▸ **Task instructions**:
When you reach the line containing "Definition SprimCall_light (call" in the entries below, start writing out each line exactly, and stop after the line containing "(_renderParam (this w)).".

(Recorded data)

________________

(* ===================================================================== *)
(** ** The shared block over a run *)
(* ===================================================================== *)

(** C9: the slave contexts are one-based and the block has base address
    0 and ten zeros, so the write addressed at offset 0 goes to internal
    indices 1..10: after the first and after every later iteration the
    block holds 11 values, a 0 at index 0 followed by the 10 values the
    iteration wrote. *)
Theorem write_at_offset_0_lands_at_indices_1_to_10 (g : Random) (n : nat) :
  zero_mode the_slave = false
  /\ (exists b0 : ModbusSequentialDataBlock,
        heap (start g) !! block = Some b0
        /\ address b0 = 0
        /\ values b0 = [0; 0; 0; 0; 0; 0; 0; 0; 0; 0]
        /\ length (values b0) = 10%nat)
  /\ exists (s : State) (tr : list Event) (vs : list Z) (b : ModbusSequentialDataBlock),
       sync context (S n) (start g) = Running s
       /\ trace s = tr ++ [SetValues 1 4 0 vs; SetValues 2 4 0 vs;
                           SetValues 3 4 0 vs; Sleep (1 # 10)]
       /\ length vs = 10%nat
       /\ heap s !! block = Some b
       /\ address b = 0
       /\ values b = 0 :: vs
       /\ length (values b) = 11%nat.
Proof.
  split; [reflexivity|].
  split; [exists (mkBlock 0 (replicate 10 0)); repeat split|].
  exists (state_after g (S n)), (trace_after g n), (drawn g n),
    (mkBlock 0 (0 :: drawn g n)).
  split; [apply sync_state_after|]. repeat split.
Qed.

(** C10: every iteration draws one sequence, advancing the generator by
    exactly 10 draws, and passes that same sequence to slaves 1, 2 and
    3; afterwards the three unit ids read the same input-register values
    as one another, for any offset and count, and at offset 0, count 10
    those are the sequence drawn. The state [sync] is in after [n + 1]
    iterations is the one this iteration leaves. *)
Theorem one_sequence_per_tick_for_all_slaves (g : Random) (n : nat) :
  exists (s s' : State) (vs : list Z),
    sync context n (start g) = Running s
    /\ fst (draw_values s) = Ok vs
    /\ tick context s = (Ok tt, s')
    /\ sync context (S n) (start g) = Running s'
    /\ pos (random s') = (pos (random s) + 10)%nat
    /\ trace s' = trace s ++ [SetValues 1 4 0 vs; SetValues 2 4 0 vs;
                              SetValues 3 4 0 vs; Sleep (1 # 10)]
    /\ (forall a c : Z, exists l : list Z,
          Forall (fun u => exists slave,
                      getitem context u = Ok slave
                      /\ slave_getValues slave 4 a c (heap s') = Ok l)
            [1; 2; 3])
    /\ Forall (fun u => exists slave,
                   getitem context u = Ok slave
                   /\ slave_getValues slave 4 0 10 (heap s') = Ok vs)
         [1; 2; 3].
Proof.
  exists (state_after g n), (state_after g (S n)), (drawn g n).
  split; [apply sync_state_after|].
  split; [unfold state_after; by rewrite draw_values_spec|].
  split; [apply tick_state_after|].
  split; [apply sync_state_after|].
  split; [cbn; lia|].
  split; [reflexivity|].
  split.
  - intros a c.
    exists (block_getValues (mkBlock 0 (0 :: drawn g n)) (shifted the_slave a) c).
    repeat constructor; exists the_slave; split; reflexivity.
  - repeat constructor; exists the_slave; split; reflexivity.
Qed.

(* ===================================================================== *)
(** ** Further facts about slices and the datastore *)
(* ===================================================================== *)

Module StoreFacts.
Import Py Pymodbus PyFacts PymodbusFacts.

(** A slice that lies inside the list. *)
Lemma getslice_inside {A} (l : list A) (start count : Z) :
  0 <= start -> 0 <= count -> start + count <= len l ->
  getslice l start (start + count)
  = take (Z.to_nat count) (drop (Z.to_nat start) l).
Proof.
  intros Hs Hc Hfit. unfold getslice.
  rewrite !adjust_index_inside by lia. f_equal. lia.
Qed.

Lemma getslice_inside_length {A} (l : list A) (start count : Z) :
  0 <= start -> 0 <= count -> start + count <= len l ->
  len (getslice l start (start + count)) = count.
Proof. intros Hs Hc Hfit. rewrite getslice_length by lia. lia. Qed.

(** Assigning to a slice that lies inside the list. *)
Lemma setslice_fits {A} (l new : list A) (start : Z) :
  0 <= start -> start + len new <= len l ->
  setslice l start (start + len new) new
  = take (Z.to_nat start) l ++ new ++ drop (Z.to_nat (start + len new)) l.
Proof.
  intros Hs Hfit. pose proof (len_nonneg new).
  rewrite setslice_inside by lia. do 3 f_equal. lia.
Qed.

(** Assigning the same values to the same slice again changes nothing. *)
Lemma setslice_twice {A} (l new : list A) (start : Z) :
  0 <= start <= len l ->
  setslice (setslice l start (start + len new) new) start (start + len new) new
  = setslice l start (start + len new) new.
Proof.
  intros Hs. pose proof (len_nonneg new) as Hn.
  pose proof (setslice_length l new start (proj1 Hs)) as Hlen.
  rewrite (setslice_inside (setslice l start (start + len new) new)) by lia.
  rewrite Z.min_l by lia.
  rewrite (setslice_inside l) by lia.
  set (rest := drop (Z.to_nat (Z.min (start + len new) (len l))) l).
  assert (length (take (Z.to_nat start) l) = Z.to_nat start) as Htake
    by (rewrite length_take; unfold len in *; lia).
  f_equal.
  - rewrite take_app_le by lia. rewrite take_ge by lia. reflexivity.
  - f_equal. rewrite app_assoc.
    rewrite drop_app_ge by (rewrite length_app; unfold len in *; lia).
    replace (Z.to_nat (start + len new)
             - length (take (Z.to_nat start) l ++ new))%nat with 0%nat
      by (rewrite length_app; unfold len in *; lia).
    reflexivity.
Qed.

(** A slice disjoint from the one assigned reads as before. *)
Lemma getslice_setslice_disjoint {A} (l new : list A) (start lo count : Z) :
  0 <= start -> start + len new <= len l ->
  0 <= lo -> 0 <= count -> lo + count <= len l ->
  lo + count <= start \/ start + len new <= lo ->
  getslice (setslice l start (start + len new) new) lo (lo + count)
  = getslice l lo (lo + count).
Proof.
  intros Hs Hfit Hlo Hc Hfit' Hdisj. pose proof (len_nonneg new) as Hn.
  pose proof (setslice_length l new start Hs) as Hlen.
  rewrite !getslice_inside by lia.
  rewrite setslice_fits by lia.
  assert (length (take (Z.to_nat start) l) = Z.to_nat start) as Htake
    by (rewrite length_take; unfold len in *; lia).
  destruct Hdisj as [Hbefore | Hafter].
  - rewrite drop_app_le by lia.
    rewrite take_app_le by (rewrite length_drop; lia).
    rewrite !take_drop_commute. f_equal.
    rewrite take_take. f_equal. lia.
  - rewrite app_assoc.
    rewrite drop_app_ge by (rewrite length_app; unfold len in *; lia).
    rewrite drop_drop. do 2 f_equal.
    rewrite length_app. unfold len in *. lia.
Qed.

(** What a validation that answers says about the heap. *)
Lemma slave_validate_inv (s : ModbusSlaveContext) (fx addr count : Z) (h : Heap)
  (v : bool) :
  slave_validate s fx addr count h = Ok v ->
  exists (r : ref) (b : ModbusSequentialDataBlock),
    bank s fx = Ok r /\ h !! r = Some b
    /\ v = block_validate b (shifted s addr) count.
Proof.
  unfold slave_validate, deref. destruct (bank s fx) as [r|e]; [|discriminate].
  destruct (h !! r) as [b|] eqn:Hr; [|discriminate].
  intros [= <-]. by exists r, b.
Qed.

________________

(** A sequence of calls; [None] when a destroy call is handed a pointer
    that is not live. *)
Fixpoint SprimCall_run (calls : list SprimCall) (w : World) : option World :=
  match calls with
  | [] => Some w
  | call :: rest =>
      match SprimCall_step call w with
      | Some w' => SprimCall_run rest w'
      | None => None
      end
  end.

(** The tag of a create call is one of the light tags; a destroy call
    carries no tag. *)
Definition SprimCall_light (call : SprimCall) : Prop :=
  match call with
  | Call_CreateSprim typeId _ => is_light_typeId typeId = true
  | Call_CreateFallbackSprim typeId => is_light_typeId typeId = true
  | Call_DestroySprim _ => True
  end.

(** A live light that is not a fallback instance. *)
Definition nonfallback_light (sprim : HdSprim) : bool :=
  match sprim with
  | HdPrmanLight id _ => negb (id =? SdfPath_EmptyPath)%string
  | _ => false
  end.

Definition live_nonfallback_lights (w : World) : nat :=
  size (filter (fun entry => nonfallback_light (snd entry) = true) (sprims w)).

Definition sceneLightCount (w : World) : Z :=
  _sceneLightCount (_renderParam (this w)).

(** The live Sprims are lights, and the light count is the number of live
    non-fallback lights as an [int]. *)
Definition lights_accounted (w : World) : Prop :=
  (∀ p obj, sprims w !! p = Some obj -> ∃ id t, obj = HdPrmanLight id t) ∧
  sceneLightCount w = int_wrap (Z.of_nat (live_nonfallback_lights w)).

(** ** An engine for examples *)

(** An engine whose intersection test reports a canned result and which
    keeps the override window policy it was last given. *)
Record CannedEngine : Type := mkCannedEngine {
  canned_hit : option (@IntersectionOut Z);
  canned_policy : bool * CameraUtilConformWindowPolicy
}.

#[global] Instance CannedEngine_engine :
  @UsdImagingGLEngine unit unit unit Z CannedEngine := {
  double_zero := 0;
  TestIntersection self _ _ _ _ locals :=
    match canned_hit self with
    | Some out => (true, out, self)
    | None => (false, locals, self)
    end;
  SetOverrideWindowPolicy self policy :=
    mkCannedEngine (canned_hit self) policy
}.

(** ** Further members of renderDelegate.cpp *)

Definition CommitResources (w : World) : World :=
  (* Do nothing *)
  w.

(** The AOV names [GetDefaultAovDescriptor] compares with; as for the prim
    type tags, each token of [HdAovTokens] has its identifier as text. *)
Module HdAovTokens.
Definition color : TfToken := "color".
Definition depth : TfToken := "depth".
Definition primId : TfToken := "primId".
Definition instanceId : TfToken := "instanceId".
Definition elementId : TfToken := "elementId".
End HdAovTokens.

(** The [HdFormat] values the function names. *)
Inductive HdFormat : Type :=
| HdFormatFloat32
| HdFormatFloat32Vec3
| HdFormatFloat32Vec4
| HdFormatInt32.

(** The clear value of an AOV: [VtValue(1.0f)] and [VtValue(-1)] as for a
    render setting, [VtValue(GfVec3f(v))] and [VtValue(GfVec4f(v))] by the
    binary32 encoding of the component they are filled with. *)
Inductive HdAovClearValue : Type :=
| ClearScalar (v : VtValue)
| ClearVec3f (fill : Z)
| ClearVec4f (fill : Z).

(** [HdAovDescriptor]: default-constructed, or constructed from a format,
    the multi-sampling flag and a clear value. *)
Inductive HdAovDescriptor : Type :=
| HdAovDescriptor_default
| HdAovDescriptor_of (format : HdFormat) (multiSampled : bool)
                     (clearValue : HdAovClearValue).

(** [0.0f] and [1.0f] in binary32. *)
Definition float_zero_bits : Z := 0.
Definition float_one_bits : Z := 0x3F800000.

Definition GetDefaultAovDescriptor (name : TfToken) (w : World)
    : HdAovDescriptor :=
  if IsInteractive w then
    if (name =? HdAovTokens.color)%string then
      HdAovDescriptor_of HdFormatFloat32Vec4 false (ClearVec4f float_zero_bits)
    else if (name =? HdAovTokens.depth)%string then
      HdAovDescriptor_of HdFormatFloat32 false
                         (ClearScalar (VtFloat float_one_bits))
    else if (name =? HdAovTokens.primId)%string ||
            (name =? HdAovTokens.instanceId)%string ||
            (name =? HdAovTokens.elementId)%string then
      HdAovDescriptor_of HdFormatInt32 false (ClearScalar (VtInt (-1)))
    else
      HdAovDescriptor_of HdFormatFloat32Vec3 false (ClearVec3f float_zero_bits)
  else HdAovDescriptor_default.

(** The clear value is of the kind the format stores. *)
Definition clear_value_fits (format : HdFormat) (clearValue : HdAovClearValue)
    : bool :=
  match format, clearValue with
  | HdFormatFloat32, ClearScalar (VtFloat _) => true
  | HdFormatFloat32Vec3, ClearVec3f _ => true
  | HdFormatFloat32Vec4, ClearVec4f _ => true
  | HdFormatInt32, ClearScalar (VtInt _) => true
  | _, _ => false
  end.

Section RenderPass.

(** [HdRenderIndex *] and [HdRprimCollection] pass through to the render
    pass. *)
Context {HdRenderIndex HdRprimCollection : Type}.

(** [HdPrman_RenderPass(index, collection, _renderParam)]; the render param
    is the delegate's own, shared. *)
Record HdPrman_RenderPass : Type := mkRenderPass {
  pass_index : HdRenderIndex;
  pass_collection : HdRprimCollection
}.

________________

▸ **Answer box**:
Definition SprimCall_light (call : SprimCall) : Prop :=
  match call with
  | Call_CreateSprim typeId _ => is_light_typeId typeId = true
  | Call_CreateFallbackSprim typeId => is_light_typeId typeId = true
  | Call_DestroySprim _ => True
  end.

(** A live light that is not a fallback instance. *)
Definition nonfallback_light (sprim : HdSprim) : bool :=
  match sprim with
  | HdPrmanLight id _ => negb (id =? SdfPath_EmptyPath)%string
  | _ => false
  end.

Definition live_nonfallback_lights (w : World) : nat :=
  size (filter (fun entry => nonfallback_light (snd entry) = true) (sprims w)).

Definition sceneLightCount (w : World) : Z :=
  _sceneLightCount (_renderParam (this w)).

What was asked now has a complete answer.